Remodeling the structure of soy protein fibrils to hydrogels for co-encapsulation of (−)-epigallocatechin gallate (EGCG) and curcumin: Role of EGCG

Abstract

Curcumin (Cur) and (−)-Epigallocatechin gallate (EGCG) have synergistic bioactivity in several terms, but their polar differences and environmental sensitivity make co-utilization challenging. Soy protein fibrils (UF) have sparked broad attention as outstanding carriers for bioactive substances. In this study, EGCG was applied to remodel the structure of Cur-loaded UF complex (UFC) to form novel UF-based hydrogels co-encapsulated Cur and EGCG (UFCE). The fluorescence spectroscopy, ITC, and FTIR analysis demonstrated that EGCG absorbed and deposited on the surface of UFC through hydrophobic and electrostatic interactions. The binding of EGCG led to the formation of UFCE, which constructed a stable and uniform gel network during heat treatment. UFCE gels formed with varying EGCG/protein concentration ([E]/[F]) ratios showed different structural properties with different encapsulation effects.

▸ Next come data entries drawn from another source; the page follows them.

(* ===== verification/PushOrchOrders.v ===== *)
(** The order subscriptions of the push orchestration: in every reachable state
    the list that [dispatchTrade] reads holds exactly the live subscriptions
    that no call is shutting down. *)
From S2P Require Import Prelude Chan Types Errs Domain PushKeys PushOrch PushOrchInv PushOrchStep PushOrchSafe PushOrchData.

Section orders.
Context {D : Type}.
Implicit Types (s : st D) (p : pc D) (o : option (pc D)) (S : gmap nat (OrderSubscription D)).

Definition order_pending : st D -> nat -> Prop := pending_in order_doomed.

Definition order_live S (i : nat) : Prop := exists x, S !! i = Some x /\ o_closed x = false.

Record orders_inv S (L : list nat) (P : nat -> Prop) (dr : Prop) : Prop := {
  oi_nodup : NoDup L;
  oi_in i : i ∈ L -> order_live S i /\ ~ P i;
  oi_live i : order_live S i -> ~ P i -> i ∈ L;
  oi_pending i : P i -> is_Some (S !! i);
  oi_drained : dr -> L = [];
}.

Definition order_inv s : Prop := orders_inv (osubs s) (orders s) (order_pending s) (drained s).

Lemma order_shape_live S S' i : order_shape <$> S !! i = order_shape <$> S' !! i ->
  order_live S i -> order_live S' i.
Proof.
  intros Hs (x & Hx & Hc). rewrite Hx in Hs. destruct (S' !! i) as [y|] eqn:Hy; [| done].
  exists y. split; [done |]. unfold order_shape in Hs. simplify_eq/=. congruence.
Qed.

Lemma orders_frame S S' L (P P' : nat -> Prop) (dr dr' : Prop) :
  (forall i, order_shape <$> S !! i = order_shape <$> S' !! i) ->
  (forall i, P' i -> P i) -> (forall i, order_live S i -> P i -> P' i) -> (dr' -> dr) ->
  orders_inv S L P dr -> orders_inv S' L P' dr'.
Proof.
  intros Hs HP HP' Hdr [H1 H2 H3 H4 H5].
  assert (Hl : forall i, order_live S i <-> order_live S' i).
  { intros i. split; apply order_shape_live; [apply Hs | symmetry; apply Hs]. }
  constructor; [done | | | | auto].
  - intros i Hi. destruct (H2 i Hi). rewrite <- Hl. naive_solver.
  - intros i. rewrite <- Hl. naive_solver.
  - intros i Hi. specialize (Hs i). destruct (H4 i (HP i Hi)) as [x Hx]. rewrite Hx in Hs.
    destruct (S' !! i); naive_solver.
Qed.

Lemma orders_shut i S L (P : nat -> Prop) dr :
  P i -> orders_inv S L P dr -> orders_inv (alter OrderSubscription_shutdown i S) L P dr.
Proof.
  intros Hi [H1 H2 H3 H4 H5].
  assert (Hl : forall j, order_live (alter OrderSubscription_shutdown i S) j <-> order_live S j /\ j <> i).
  { intros j. unfold order_live. destruct (decide (j = i)) as [->|]; [| rewrite lookup_alter_ne by done; naive_solver].
    rewrite lookup_alter_eq. destruct (S !! i); naive_solver. }
  constructor; [done | | | | done].
  - intros j Hj. destruct (H2 j Hj). rewrite Hl. naive_solver.
  - intros j. rewrite Hl. naive_solver.
  - intros j Hj. rewrite lookup_alter_is_Some. auto.
Qed.

Lemma orders_add S L (P : nat -> Prop) (dr : Prop) i x :
  S !! i = None -> o_closed x = false -> ~ dr ->
  orders_inv S L P dr -> orders_inv (<[i := x]> S) (L ++ [i]) P dr.
Proof.
  intros Hi Hx Hdr [H1 H2 H3 H4 H5].
  assert (Hl : forall j, order_live (<[i := x]> S) j <-> order_live S j \/ j = i).
  { intros j. unfold order_live. destruct (decide (j = i)) as [->|].
    - rewrite lookup_insert_eq. naive_solver.
    - rewrite lookup_insert_ne by done. naive_solver. }
  assert (HPi : ~ P i) by (intros Hp; destruct (H4 i Hp); congruence).
  assert (HiL : i ∉ L) by (intros (? & _)%H2; destruct H; naive_solver congruence).
  constructor; [| | | | done].
  - apply NoDup_app. split; [done |]. split; [set_solver | apply NoDup_singleton].
  - intros j. rewrite elem_of_app, list_elem_of_singleton, Hl. intros [Hj | ->]; [destruct (H2 j Hj); auto | auto].
  - intros j. rewrite elem_of_app, list_elem_of_singleton, Hl. naive_solver.
  - intros j Hj. rewrite lookup_insert_is_Some'. auto.
Qed.

Lemma orders_cancel S L (P : nat -> Prop) (dr : Prop) i :
  is_Some (S !! i) -> orders_inv S L P dr -> orders_inv S (remove_first i L) (fun j => P j \/ j = i) dr.
Proof.
  intros Hi [H1 H2 H3 H4 H5]. constructor.
  - by apply remove_first_NoDup.
  - intros j [Hj Hne]%elem_of_remove_first; [| done]. destruct (H2 j Hj). naive_solver.
  - intros j Hl HP. apply elem_of_remove_first; [done |]. naive_solver.
  - intros j [? | ->]; auto.
  - intros Hd. by rewrite (H5 Hd).
Qed.

Lemma orders_clear S L (P : nat -> Prop) (dr dr' : Prop) :
  orders_inv S L P dr -> orders_inv S [] (fun j => P j \/ j ∈ L) dr'.
Proof.
  intros [H1 H2 H3 H4 H5]. constructor; [constructor | set_solver | naive_solver | | done].
  intros j [? | Hj]; [auto |]. destruct (H2 j Hj) as [(x & ? & _) _]. eauto.
Qed.

(** ** Steps *)
Section moves.
Context (t : nat) (p : pc D) (o : option (pc D)) (s s' : st D).
Hypothesis (Hp : calls s !! t = Some p) (Hm : moved t o s s').
Hypothesis (Hdr : keeps_drain p o s s' \/ orders s' = []).
Local Abbreviation next := (next_of order_doomed o).

Lemma order_drained L : orders_inv (osubs s') (orders s') L (drained s) -> orders_inv (osubs s') (orders s') L (drained s').
Proof using All.
  intros [H1 H2 H3 H4 H5]. constructor; [done.. |]. intros Hd.
  destruct Hdr as [Hk | ?]; [| done]. apply H5. by apply (drained_move t p o s s' Hp Hm Hk).
Qed.

Lemma order_same : (forall i, order_shape <$> osubs s !! i = order_shape <$> osubs s' !! i) ->
  orders s' = orders s -> next = order_doomed p -> order_inv s -> order_inv s'.
Proof using All.
  intros Hs Ho Hn Hi. apply order_drained. rewrite Ho. eapply orders_frame; [exact Hs | | | done | exact Hi].
  - intros i [? | Hj]%(pending_in_new _ _ _ _ _ Hp Hm); [done |]. rewrite Hn in Hj. exists t, p. done.
  - intros i _ [? | Hj]%(pending_in_old _ _ _ _ _ Hp Hm); [done |].
    apply (pending_in_next _ _ _ _ _ Hp Hm). by rewrite Hn.
Qed.

Lemma order_shut i : osubs s' = alter OrderSubscription_shutdown i (osubs s) ->
  orders s' = orders s -> order_doomed p = i :: next -> order_inv s -> order_inv s'.
Proof using All.
  intros Hs Ho Hn Hi. apply order_drained. rewrite Ho, Hs.
  assert (Hpi : order_pending s i) by (exists t, p; split; [done | rewrite Hn; apply list_elem_of_here]).
  eapply orders_frame; [done | | | done | by apply (orders_shut i)].
  - intros j [? | Hj]%(pending_in_new _ _ _ _ _ Hp Hm); [done |]. exists t, p. split; [done |]. rewrite Hn. by right.
  - intros j (x & Hx & Hc) [? | Hj]%(pending_in_old _ _ _ _ _ Hp Hm); [done |]. rewrite Hn in Hj.
    apply elem_of_cons in Hj as [-> | Hj]; [| by apply (pending_in_next _ _ _ _ _ Hp Hm)].
    rewrite lookup_alter_eq in Hx. destruct (osubs s !! i); naive_solver.
Qed.

(** The orders that leave the list become pending. *)
Lemma order_take (Q : nat -> Prop) : osubs s' = osubs s ->
  orders_inv (osubs s) (orders s') (fun j => order_pending s j \/ Q j) (drained s) ->
  order_doomed p = [] -> (forall j, j ∈ next <-> Q j) -> order_inv s'.
Proof using All.
  intros Hs Hi Hn Hin. apply order_drained. rewrite Hs. eapply orders_frame; [done | | | done | exact Hi].
  - intros j [? | Hj]%(pending_in_new _ _ _ _ _ Hp Hm); [by left | right]. by apply Hin.
  - intros j _ [Hj | Hj]; [| apply (pending_in_next _ _ _ _ _ Hp Hm); by apply Hin].
    apply (pending_in_old _ _ _ _ _ Hp Hm) in Hj as [? | Hj]; [done |]. rewrite Hn in Hj. by apply not_elem_of_nil in Hj.
Qed.
End moves.

Lemma order_added t a s s1 :
  subMu s = None /\ closed s = false \/ subMu s = Some t ->
  ctl_inv s -> order_inv s -> (exists p, calls s !! t = Some p /\ order_doomed p = [] /\ past_drain p = false) ->
  osubs s1 = osubs s -> orders s1 = orders s -> calls s1 = calls s -> close_once s1 = close_once s ->
  order_inv (add_order t a s1).
Proof.
  intros Hl Hc Hi (p & Hp & Hd & Hpd) Hs Ho Hcalls Hone.
  assert (Hnd : ~ drained s).
  { intros Hdr. destruct Hl as [[_ Hcl] | Hl].
    - apply drained_closed in Hdr; [congruence | done].
    - apply Hc in Hdr. congruence. }
  set (s' := add_order t a s1). set (i := fresh (dom (osubs s))).
  assert (Hs' : osubs s' = <[i := newOrderSubscription a]> (osubs s)) by (subst s' i; unfold add_order; proj; by rewrite Hs).
  assert (Ho' : orders s' = orders s ++ [i]) by (subst s' i; unfold add_order; proj; by rewrite Hs, Ho).
  assert (Hm : moved t None s s') by (subst s'; unfold moved, add_order; proj; by rewrite Hcalls).
  apply (order_drained t p None s); [done.. | left; left; by split |]. rewrite Hs', Ho'.
  apply orders_add; [by apply not_elem_of_dom, is_fresh | done | exact Hnd |].
  eapply (orders_frame _ _ _ _ _ (drained s)); [done | | | done | exact Hi].
  - intros j [? | Hj]%(pending_in_new _ _ _ _ _ Hp Hm); [done |]. by apply not_elem_of_nil in Hj.
  - intros j _ [? | Hj]%(pending_in_old _ _ _ _ _ Hp Hm); [done |]. rewrite Hd in Hj. by apply not_elem_of_nil in Hj.
Qed.

(** Every step keeps the order subscriptions. *)
Ltac keep_drain := first [left; left; by split | left; by right | by right].
Ltac move_order Hp :=
  first [ eapply (order_same _ _ None _ _ Hp); [reflexivity | keep_drain | reflexivity | reflexivity | reflexivity | done]
        | eapply (order_same _ _ (Some _) _ _ Hp); [reflexivity | keep_drain | reflexivity | reflexivity | reflexivity | done]
        | eapply (order_same _ _ (Some _) _ _ Hp); [reflexivity | keep_drain | assumption | reflexivity | reflexivity | done]
        | eapply (order_shut _ _ None _ _ Hp); [reflexivity | keep_drain | reflexivity | reflexivity | reflexivity | done]
        | eapply (order_shut _ _ (Some _) _ _ Hp); [reflexivity | keep_drain | reflexivity | reflexivity | reflexivity | done] ].

Lemma order_cancelled t i s :
  calls s !! t = Some (CancelOrders_lock i) -> order_inv s -> order_inv (cancel_orders_locked t i s).
Proof.
  intros Hp Hi. unfold cancel_orders_locked, order_isClosed.
  destruct (osubs s !! i) as [x|] eqn:Hx; simpl; [| by move_order Hp].
  destruct (o_closed x); [by move_order Hp |].
  case_match; eapply (order_take t _ (Some _) s _ Hp) with (Q := fun j => j = i);
    first [ reflexivity | keep_drain | apply orders_cancel; [eauto | exact Hi]
          | intros j; apply list_elem_of_singleton ].
Qed.

Lemma order_killed t s :
  calls s !! t = Some KillOrders_lock -> order_inv s -> order_inv (kill_orders_locked t s).
Proof.
  intros Hp Hi. unfold kill_orders_locked.
  eapply (order_take t _ (Some _) s _ Hp) with (Q := fun j => j ∈ orders s);
    first [reflexivity | keep_drain | by eapply orders_clear | done].
Qed.

Lemma order_closed t s :
  calls s !! t = Some Close_lock -> order_inv s -> order_inv (close_locked t s).
Proof.
  intros Hp Hi. unfold close_locked.
  eapply (order_take t _ (Some _) s _ Hp) with (Q := fun j => j ∈ orders s);
    first [reflexivity | keep_drain | by eapply orders_clear | done].
Qed.

Lemma thread_orders cf t p ch s s' :
  ctl_inv s -> ref_inv s -> calls s !! t = Some p ->
  thread_step cf ch t p s = Some s' -> order_inv s -> order_inv s'.
Proof.
  intros Hc Hr Hp Hst Hi.
  assert (Hadd : forall a s1, subMu s = None /\ closed s = false \/ subMu s = Some t ->
    order_doomed p = [] -> past_drain p = false -> osubs s1 = osubs s -> orders s1 = orders s ->
    calls s1 = calls s -> close_once s1 = close_once s -> order_inv (add_order t a s1)).
  { intros. eapply order_added; eauto. }
  destruct p; first
    [ simpl in Hst; unfold locked in Hst; repeat case_match; simplify_eq;
      first [ by apply order_cancelled | by apply order_killed | by apply order_closed ]
    | open_step Hst; frames; try dangling Hr Hp; try (by move_order Hp) ].
  - apply (Hadd account s); [by left | done..].
  - apply (Hadd account (w_tradeAccount account (w_tradeOn true (w_subMu None s)))); try done.
    right. apply Hc. eauto.
  - pose proof (closer_open _ _ _ Hc Hp eq_refl). congruence.
Qed.

Lemma order_frame s s' :
  calls s' = calls s -> close_once s' = close_once s -> orders s' = orders s ->
  (forall i, order_shape <$> osubs s !! i = order_shape <$> osubs s' !! i) -> order_inv s -> order_inv s'.
Proof.
  intros Hc Ho HL Hs Hi. unfold order_inv. rewrite HL. eapply orders_frame; [exact Hs | | | | exact Hi].
  - intros i. unfold order_pending, pending_in. by rewrite Hc.
  - intros i _. unfold order_pending, pending_in. by rewrite Hc.
  - unfold drained. by rewrite Hc, Ho.
Qed.

Lemma order_started t o rs s : calls s !! t = None -> (forall p, o = Some p -> order_doomed p = [] /\ past_drain p = false) ->
  order_inv s -> order_inv (started t o rs s).
Proof.
  intros Ht Hq Hi. pose proof (fun t' p => started_calls t o rs s t' p Ht) as Hcalls.
  eapply orders_frame; [done | | | | exact Hi].
  - intros i (t' & p & Hp & Hin). apply Hcalls in Hp as [Hp | [-> Ho]]; [by exists t', p |].
    destruct (Hq _ Ho) as [Hn _]. rewrite Hn in Hin. by apply not_elem_of_nil in Hin.
  - intros i _ (t' & p & Hp & Hin). exists t', p. rewrite Hcalls. auto.
  - intros [Hcl | (t' & p & Hp & Hd)]; [by left | right]. apply Hcalls in Hp as [Hp | [-> Ho]]; [eauto |].
    destruct (Hq _ Ho) as [_ Hn]. congruence.
Qed.

Lemma order_step cf s s' : inv s -> step cf s s' -> order_inv s -> order_inv s'.
Proof.
  intros (H1 & H2 & _) Hst Hi. destruct Hst as [t c Ht Hr | t p ch s' Hp Hst | e s' Hst | ch s' Hst | i | i |].
  - destruct (start_spec cf t c s) as [(o & rs & -> & Ho) | [Ho ->]].
    + apply order_started; [done | | done]. intros p Hp. destruct (Ho p Hp) as (_ & Hcl & _ & Hod & _).
      split; [done |]. destruct (past_drain p) eqn:Hd; [| done]. by rewrite past_drain_closer in Hcl.
    + assert (Hi' : order_inv (started t (Some Close_transport) (results s) s)).
      { apply order_started; [done | | done]. by intros p [= <-]. }
      eapply orders_frame; [done | by intros | by intros | | exact Hi']. intros [Hcl | Hd]; [done | by right].
  - by eapply thread_orders.
  - unfold drain_recv in Hst. repeat case_match; simplify_eq; by apply (order_frame s).
  - unfold drain_forward in Hst. destruct (drain s); simplify_eq.
    destruct (report_frame ch e s) as (q & d & b & -> & _). by apply (order_frame s).
  - by apply (order_frame s).
  - apply (order_frame s); [done..| | done]. intros j. simpl.
    destruct (decide (j = i)) as [->|]; [| by rewrite lookup_alter_ne].
    rewrite lookup_alter_eq. by destruct (osubs s !! i).
  - by apply (order_frame s).
Qed.

Lemma order_reachable cf s : reachable cf s -> order_inv s.
Proof.
  induction 1 as [|s s' Hr IH Hst].
  - constructor; [constructor | intros i Hi; by apply not_elem_of_nil in Hi | | | done].
    + intros i (x & Hx & _). by apply (f_equal is_Some) in Hx as Hx'.
    + intros i (t & p & Hp & _). by rewrite init_calls in Hp.
  - eapply order_step; [by eapply inv_reachable | done..].
Qed.
End orders.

At 2.5% protein concentration, UFCE gels formed at [E]/[F] ratio of 0.08 (UFCE0.08) exhibited better gelling properties. The encapsulation efficiency of Cur and EGCG in UFCE0.08 gel was up to 97.71% and 91.02%, respectively. Moreover, UFCE0.08 gel exhibited significantly enhanced stability of Cur (95.27%) and EGCG (70.27%) than that of free Cur (53.13%) and free EGCG (13.32%) after thermal treatment at 85 °C for 120 min. UFCE0.08 gel was also effective in improving the UV light stability of Cur (88.70%) and EGCG (72.96%). Furthermore, the binding of EGCG had pronouncedly boosted the anticancer activity of Cur in the UFCE0.08 gel against Caco-2 cells. This study provides new perspectives into the fibril-polyphenol hydrogel systems for the co-encapsulation of EGCG and Cur, which has substantial potential for health-promoting applications.